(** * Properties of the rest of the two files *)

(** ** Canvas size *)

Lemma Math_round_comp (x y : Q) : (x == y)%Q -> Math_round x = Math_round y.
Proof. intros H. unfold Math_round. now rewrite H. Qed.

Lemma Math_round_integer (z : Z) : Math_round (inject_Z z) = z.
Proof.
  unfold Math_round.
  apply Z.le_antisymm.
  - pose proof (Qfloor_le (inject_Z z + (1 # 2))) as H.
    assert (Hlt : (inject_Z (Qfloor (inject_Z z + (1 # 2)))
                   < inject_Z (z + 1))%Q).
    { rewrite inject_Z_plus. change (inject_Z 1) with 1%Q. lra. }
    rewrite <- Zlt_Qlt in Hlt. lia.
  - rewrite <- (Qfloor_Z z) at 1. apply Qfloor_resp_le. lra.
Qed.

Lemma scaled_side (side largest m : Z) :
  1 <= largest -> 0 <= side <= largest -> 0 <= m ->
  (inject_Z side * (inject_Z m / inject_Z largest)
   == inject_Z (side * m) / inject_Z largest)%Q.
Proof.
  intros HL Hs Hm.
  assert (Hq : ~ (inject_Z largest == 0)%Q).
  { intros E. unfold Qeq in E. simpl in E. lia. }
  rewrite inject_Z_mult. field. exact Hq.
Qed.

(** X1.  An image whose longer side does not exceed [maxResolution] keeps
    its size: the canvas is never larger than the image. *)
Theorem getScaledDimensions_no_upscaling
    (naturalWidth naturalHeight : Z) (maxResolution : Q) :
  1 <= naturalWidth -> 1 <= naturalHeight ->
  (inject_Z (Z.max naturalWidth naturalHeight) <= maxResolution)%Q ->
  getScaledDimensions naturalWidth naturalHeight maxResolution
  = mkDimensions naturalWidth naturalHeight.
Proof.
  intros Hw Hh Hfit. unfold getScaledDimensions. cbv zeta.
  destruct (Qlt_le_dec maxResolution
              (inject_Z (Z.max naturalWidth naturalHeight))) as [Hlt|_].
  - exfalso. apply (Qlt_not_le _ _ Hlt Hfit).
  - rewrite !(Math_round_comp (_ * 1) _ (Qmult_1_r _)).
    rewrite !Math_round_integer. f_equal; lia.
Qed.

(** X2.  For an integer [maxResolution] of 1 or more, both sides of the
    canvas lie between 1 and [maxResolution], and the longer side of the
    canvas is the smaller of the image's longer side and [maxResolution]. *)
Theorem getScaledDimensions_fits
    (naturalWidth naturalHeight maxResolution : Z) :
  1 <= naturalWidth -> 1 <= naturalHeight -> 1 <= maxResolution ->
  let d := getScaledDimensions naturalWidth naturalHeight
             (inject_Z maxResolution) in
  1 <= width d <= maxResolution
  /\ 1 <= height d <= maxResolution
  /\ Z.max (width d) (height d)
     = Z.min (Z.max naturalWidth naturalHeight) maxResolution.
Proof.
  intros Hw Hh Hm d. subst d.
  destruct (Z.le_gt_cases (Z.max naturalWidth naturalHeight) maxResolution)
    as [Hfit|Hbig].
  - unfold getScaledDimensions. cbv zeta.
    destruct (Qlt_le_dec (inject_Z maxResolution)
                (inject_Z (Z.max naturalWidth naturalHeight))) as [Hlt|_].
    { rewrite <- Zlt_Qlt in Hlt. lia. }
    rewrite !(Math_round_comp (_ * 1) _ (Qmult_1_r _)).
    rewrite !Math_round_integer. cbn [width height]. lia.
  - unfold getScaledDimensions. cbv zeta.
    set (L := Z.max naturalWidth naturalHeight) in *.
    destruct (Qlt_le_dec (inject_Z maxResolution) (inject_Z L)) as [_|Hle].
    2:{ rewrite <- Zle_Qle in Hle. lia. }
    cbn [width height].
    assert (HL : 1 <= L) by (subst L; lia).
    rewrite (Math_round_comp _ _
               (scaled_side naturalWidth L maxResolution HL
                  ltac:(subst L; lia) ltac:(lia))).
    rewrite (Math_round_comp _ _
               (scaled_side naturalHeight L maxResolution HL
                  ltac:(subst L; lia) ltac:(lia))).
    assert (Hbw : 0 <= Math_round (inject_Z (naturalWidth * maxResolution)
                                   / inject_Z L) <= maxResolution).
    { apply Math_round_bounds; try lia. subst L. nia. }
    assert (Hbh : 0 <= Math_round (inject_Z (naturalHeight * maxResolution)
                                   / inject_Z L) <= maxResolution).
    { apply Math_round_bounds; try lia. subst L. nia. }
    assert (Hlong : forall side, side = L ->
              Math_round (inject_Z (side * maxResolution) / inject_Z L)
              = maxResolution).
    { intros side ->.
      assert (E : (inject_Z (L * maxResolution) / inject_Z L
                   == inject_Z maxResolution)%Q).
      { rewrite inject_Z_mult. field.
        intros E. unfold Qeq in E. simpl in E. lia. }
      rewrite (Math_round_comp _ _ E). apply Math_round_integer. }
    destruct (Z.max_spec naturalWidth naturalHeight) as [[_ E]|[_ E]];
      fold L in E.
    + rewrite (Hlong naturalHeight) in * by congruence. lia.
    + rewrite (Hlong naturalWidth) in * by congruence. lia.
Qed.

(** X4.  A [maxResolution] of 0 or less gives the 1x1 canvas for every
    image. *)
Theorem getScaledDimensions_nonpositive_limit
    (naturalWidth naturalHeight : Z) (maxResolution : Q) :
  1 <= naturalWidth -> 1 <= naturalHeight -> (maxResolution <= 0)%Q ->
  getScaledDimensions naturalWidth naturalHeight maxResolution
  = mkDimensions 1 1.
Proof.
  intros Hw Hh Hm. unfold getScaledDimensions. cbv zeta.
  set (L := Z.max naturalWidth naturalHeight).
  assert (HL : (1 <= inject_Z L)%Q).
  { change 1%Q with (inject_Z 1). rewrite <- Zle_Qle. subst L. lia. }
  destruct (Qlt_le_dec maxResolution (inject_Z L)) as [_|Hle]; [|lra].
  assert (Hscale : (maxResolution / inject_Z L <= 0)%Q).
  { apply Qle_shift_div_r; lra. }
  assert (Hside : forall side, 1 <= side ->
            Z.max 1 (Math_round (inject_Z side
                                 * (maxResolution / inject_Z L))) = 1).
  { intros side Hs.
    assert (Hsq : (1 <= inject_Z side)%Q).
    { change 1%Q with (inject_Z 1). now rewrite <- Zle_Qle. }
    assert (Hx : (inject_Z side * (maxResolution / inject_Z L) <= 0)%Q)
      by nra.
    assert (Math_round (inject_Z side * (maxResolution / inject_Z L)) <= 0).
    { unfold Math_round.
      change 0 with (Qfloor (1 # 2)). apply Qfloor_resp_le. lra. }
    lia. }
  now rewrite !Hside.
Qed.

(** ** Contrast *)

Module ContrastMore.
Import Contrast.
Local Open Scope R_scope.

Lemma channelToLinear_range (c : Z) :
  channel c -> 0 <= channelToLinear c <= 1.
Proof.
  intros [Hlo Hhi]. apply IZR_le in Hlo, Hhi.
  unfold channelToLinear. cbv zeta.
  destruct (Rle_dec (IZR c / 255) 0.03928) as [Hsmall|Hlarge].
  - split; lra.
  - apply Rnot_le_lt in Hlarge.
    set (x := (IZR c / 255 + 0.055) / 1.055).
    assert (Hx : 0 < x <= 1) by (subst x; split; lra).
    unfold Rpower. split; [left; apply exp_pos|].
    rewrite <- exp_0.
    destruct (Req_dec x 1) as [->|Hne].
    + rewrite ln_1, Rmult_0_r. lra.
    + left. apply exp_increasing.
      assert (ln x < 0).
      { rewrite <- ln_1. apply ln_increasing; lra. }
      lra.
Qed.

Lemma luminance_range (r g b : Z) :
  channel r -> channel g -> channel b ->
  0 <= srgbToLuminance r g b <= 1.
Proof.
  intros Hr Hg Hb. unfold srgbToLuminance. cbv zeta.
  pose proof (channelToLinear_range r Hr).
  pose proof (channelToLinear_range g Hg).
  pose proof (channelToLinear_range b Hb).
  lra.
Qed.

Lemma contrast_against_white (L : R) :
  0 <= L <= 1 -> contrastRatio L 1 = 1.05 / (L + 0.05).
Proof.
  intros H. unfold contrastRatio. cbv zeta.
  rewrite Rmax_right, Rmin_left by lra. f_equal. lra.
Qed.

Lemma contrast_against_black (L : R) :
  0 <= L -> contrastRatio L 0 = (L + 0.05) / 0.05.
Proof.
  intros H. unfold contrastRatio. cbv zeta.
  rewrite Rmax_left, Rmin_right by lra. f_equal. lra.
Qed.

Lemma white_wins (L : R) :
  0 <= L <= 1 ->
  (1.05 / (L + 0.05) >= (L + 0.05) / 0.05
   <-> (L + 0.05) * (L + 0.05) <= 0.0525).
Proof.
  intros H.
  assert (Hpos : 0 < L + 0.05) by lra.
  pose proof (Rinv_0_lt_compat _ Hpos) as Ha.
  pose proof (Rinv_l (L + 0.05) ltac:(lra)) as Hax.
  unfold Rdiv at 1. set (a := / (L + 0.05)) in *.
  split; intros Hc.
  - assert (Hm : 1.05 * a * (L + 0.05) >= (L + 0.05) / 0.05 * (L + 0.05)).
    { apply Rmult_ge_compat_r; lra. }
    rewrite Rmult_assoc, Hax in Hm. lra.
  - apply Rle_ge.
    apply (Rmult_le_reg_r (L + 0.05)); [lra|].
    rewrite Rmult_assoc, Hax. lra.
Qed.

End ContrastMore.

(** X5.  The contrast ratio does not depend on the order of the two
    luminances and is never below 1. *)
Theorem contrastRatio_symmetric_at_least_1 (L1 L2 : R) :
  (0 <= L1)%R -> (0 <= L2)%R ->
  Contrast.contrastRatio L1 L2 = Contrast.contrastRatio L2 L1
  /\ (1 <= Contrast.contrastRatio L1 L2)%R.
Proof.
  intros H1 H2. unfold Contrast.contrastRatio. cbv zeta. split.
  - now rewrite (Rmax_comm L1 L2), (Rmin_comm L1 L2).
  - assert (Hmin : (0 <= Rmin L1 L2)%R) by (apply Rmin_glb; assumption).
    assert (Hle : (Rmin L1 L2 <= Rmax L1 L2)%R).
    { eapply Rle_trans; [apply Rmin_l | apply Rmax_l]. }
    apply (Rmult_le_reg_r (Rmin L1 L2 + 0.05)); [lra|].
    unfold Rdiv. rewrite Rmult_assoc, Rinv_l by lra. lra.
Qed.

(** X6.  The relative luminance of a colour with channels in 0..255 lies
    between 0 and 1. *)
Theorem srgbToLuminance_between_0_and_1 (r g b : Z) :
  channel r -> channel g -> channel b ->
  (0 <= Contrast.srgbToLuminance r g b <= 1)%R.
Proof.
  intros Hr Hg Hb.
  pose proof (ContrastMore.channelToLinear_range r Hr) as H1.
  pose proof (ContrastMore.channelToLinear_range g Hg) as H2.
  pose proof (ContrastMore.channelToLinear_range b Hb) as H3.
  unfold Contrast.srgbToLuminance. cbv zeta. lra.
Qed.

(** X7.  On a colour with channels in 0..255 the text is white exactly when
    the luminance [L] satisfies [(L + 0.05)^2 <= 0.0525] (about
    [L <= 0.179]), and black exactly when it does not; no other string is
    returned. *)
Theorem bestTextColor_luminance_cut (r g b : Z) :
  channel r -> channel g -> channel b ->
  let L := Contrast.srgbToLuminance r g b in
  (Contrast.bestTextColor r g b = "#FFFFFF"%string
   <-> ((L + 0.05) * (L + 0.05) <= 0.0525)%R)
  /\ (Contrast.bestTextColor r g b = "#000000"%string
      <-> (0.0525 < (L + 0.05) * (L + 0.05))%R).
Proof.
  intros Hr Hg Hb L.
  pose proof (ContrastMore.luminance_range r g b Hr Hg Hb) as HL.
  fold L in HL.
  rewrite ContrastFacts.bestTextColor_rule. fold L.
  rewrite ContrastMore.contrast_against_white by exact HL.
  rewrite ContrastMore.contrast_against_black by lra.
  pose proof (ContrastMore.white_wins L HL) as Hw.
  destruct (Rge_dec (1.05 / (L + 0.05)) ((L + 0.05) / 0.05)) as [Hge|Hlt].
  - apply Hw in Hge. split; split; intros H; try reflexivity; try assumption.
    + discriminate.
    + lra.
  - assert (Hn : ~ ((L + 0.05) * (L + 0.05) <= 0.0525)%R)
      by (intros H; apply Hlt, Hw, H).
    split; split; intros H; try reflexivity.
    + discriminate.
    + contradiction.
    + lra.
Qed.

|---|

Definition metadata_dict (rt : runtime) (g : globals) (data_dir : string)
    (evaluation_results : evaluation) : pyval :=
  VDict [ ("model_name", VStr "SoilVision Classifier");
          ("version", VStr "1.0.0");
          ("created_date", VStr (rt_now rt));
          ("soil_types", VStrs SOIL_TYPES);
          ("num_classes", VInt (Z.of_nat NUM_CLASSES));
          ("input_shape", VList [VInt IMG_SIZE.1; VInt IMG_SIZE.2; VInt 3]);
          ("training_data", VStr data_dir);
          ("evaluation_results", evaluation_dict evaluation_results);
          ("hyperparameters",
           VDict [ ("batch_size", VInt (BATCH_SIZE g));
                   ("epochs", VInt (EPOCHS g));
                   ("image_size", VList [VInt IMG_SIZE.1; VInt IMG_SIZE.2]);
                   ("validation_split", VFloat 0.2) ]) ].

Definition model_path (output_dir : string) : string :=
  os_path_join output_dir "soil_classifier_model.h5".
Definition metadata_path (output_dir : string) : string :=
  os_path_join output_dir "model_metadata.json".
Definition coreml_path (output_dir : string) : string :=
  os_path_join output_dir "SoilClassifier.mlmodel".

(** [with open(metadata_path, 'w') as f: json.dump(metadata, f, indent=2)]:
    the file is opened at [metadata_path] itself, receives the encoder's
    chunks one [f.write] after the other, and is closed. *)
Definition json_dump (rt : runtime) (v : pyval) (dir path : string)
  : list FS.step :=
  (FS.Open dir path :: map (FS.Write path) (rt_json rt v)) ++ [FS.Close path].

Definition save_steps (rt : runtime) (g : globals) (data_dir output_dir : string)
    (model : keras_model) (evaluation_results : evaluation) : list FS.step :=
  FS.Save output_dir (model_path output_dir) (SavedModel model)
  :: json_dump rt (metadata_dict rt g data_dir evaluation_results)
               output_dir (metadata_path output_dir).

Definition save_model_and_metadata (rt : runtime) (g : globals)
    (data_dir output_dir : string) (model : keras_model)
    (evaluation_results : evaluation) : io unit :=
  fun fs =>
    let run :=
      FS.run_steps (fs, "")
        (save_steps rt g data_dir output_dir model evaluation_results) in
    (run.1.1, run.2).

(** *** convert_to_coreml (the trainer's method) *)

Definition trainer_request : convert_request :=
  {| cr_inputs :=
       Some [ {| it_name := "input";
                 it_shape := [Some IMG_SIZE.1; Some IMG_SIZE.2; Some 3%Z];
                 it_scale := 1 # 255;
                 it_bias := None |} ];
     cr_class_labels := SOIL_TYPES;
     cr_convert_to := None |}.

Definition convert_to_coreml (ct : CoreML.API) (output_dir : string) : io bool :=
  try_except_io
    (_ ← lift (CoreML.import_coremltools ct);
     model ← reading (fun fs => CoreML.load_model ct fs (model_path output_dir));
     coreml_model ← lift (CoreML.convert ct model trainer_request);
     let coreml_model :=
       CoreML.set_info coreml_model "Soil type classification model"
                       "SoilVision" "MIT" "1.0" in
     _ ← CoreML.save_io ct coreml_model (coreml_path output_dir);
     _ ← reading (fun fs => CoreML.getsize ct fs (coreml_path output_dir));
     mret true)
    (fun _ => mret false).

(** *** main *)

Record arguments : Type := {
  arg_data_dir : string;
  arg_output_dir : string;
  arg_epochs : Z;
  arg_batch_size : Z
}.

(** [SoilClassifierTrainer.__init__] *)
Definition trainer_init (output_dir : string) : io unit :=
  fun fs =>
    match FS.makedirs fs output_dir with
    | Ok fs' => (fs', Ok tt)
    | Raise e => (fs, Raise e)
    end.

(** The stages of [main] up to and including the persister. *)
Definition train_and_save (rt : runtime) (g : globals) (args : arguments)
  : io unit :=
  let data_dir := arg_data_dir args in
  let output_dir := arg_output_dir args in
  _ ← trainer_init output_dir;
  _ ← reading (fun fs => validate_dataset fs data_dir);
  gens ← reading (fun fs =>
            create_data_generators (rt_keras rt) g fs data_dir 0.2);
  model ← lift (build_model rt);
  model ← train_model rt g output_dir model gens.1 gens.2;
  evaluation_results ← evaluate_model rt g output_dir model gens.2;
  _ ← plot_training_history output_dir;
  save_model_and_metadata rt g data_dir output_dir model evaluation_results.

|---|

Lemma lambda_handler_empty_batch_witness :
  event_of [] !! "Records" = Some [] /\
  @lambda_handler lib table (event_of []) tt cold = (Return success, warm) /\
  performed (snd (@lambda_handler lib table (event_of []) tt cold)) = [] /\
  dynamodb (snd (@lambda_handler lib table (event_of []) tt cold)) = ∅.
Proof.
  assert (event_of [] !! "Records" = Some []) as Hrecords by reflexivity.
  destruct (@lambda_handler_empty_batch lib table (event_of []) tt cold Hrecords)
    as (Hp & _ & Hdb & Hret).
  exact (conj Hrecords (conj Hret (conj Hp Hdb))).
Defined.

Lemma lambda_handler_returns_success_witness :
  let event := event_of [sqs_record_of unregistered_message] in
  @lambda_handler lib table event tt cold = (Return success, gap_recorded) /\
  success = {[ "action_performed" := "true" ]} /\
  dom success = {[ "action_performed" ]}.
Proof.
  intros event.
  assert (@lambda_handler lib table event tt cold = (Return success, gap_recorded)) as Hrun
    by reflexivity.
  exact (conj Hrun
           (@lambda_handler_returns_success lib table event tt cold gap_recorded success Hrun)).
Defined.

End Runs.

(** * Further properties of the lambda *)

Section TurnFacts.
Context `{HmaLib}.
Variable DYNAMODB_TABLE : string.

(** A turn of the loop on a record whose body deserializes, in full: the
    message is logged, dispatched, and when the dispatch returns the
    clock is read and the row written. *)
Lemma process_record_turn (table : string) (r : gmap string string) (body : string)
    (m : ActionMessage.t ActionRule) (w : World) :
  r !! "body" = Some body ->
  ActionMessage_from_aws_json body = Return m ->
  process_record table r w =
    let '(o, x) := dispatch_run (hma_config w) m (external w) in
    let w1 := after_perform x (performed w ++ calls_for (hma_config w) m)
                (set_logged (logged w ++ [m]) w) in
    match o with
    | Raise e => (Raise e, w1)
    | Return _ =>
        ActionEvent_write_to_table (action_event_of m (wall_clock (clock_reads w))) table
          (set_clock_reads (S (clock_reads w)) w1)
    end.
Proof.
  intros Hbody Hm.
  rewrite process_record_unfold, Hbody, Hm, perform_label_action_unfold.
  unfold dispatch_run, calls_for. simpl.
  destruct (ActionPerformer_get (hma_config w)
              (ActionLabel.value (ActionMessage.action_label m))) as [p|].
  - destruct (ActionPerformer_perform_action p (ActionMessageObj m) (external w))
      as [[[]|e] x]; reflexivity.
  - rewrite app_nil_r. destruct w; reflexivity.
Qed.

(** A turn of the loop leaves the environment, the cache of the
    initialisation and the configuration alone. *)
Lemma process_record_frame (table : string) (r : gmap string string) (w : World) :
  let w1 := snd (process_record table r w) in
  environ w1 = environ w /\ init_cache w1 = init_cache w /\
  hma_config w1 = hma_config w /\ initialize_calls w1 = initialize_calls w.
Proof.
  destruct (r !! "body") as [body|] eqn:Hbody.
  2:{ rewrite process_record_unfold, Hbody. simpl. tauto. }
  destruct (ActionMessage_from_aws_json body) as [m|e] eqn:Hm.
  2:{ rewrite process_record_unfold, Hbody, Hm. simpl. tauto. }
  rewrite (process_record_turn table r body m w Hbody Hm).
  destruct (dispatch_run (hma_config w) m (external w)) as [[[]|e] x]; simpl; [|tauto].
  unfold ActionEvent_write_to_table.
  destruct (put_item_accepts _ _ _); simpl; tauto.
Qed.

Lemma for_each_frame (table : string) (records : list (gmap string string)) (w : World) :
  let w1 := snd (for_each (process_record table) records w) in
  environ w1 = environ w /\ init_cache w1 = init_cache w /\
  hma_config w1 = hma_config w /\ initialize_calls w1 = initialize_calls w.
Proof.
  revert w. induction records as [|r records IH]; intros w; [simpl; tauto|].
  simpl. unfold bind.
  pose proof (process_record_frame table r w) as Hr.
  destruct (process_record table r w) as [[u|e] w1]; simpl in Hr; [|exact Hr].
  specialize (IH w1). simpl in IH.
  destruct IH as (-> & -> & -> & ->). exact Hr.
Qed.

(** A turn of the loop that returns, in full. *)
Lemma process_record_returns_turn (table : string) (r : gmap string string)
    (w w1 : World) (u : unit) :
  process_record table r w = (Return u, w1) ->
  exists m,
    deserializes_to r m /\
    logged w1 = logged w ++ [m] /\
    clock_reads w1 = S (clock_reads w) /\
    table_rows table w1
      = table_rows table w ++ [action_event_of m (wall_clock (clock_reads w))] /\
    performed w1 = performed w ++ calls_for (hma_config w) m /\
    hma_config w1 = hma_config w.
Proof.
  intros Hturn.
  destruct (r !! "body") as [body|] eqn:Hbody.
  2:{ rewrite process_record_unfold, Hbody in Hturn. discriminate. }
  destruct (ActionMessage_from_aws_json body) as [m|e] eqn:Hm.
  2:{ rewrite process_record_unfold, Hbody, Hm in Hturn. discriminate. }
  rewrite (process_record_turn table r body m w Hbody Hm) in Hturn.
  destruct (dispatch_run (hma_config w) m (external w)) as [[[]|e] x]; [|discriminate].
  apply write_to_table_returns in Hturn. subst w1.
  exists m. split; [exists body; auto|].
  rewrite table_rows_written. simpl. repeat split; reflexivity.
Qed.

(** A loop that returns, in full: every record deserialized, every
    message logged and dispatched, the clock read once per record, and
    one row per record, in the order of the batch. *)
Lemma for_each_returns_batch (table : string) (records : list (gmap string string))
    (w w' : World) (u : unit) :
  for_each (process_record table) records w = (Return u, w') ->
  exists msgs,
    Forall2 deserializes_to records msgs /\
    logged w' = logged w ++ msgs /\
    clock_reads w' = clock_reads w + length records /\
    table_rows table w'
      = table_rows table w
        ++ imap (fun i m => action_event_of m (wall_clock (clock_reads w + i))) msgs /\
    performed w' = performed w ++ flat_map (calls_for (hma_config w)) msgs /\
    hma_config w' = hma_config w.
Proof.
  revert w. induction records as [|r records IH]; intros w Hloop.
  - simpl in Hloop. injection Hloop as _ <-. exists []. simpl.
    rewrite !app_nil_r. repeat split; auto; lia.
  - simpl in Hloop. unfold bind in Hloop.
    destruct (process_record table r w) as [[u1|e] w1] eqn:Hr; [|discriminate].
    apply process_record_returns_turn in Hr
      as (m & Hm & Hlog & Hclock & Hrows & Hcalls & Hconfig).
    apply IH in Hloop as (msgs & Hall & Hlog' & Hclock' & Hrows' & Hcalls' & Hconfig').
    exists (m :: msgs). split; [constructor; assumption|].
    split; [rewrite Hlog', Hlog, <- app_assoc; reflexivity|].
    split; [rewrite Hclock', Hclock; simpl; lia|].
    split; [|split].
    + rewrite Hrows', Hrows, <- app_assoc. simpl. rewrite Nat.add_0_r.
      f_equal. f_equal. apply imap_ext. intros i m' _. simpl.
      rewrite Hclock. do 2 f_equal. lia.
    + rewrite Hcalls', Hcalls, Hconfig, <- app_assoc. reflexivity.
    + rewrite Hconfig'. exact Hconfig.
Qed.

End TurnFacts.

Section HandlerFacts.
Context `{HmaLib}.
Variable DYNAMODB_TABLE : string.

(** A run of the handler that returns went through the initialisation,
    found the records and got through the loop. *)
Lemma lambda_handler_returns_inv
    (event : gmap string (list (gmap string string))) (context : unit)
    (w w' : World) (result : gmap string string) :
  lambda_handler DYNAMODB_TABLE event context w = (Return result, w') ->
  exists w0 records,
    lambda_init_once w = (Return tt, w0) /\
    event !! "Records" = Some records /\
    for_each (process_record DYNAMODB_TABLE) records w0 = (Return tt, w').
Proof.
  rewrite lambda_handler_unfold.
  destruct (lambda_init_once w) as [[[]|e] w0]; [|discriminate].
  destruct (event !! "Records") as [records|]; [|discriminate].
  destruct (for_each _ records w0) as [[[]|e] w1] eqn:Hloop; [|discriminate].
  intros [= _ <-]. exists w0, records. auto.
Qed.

|---|

__WORK ITEM__. Your answer should consist of the lines from the line with "Theorem getScaledDimensions_fits" to the line with "destruct (Z.max_spec naturalWidth" above, repeated exactly, both ends included.

__EXERCISE RESPONSE__.
Theorem getScaledDimensions_fits
    (naturalWidth naturalHeight maxResolution : Z) :
  1 <= naturalWidth -> 1 <= naturalHeight -> 1 <= maxResolution ->
  let d := getScaledDimensions naturalWidth naturalHeight
             (inject_Z maxResolution) in
  1 <= width d <= maxResolution
  /\ 1 <= height d <= maxResolution
  /\ Z.max (width d) (height d)
     = Z.min (Z.max naturalWidth naturalHeight) maxResolution.
Proof.
  intros Hw Hh Hm d. subst d.
  destruct (Z.le_gt_cases (Z.max naturalWidth naturalHeight) maxResolution)
    as [Hfit|Hbig].
  - unfold getScaledDimensions. cbv zeta.
    destruct (Qlt_le_dec (inject_Z maxResolution)
                (inject_Z (Z.max naturalWidth naturalHeight))) as [Hlt|_].
    { rewrite <- Zlt_Qlt in Hlt. lia. }
    rewrite !(Math_round_comp (_ * 1) _ (Qmult_1_r _)).
    rewrite !Math_round_integer. cbn [width height]. lia.
  - unfold getScaledDimensions. cbv zeta.
    set (L := Z.max naturalWidth naturalHeight) in *.
    destruct (Qlt_le_dec (inject_Z maxResolution) (inject_Z L)) as [_|Hle].
    2:{ rewrite <- Zle_Qle in Hle. lia. }
    cbn [width height].
    assert (HL : 1 <= L) by (subst L; lia).
    rewrite (Math_round_comp _ _
               (scaled_side naturalWidth L maxResolution HL
                  ltac:(subst L; lia) ltac:(lia))).
    rewrite (Math_round_comp _ _
               (scaled_side naturalHeight L maxResolution HL
                  ltac:(subst L; lia) ltac:(lia))).
    assert (Hbw : 0 <= Math_round (inject_Z (naturalWidth * maxResolution)
                                   / inject_Z L) <= maxResolution).
    { apply Math_round_bounds; try lia. subst L. nia. }
    assert (Hbh : 0 <= Math_round (inject_Z (naturalHeight * maxResolution)
                                   / inject_Z L) <= maxResolution).
    { apply Math_round_bounds; try lia. subst L. nia. }
    assert (Hlong : forall side, side = L ->
              Math_round (inject_Z (side * maxResolution) / inject_Z L)
              = maxResolution).
    { intros side ->.
      assert (E : (inject_Z (L * maxResolution) / inject_Z L
                   == inject_Z maxResolution)%Q).
      { rewrite inject_Z_mult. field.
        intros E. unfold Qeq in E. simpl in E. lia. }
      rewrite (Math_round_comp _ _ E). apply Math_round_integer. }
    destruct (Z.max_spec naturalWidth naturalHeight) as [[_ E]|[_ E]];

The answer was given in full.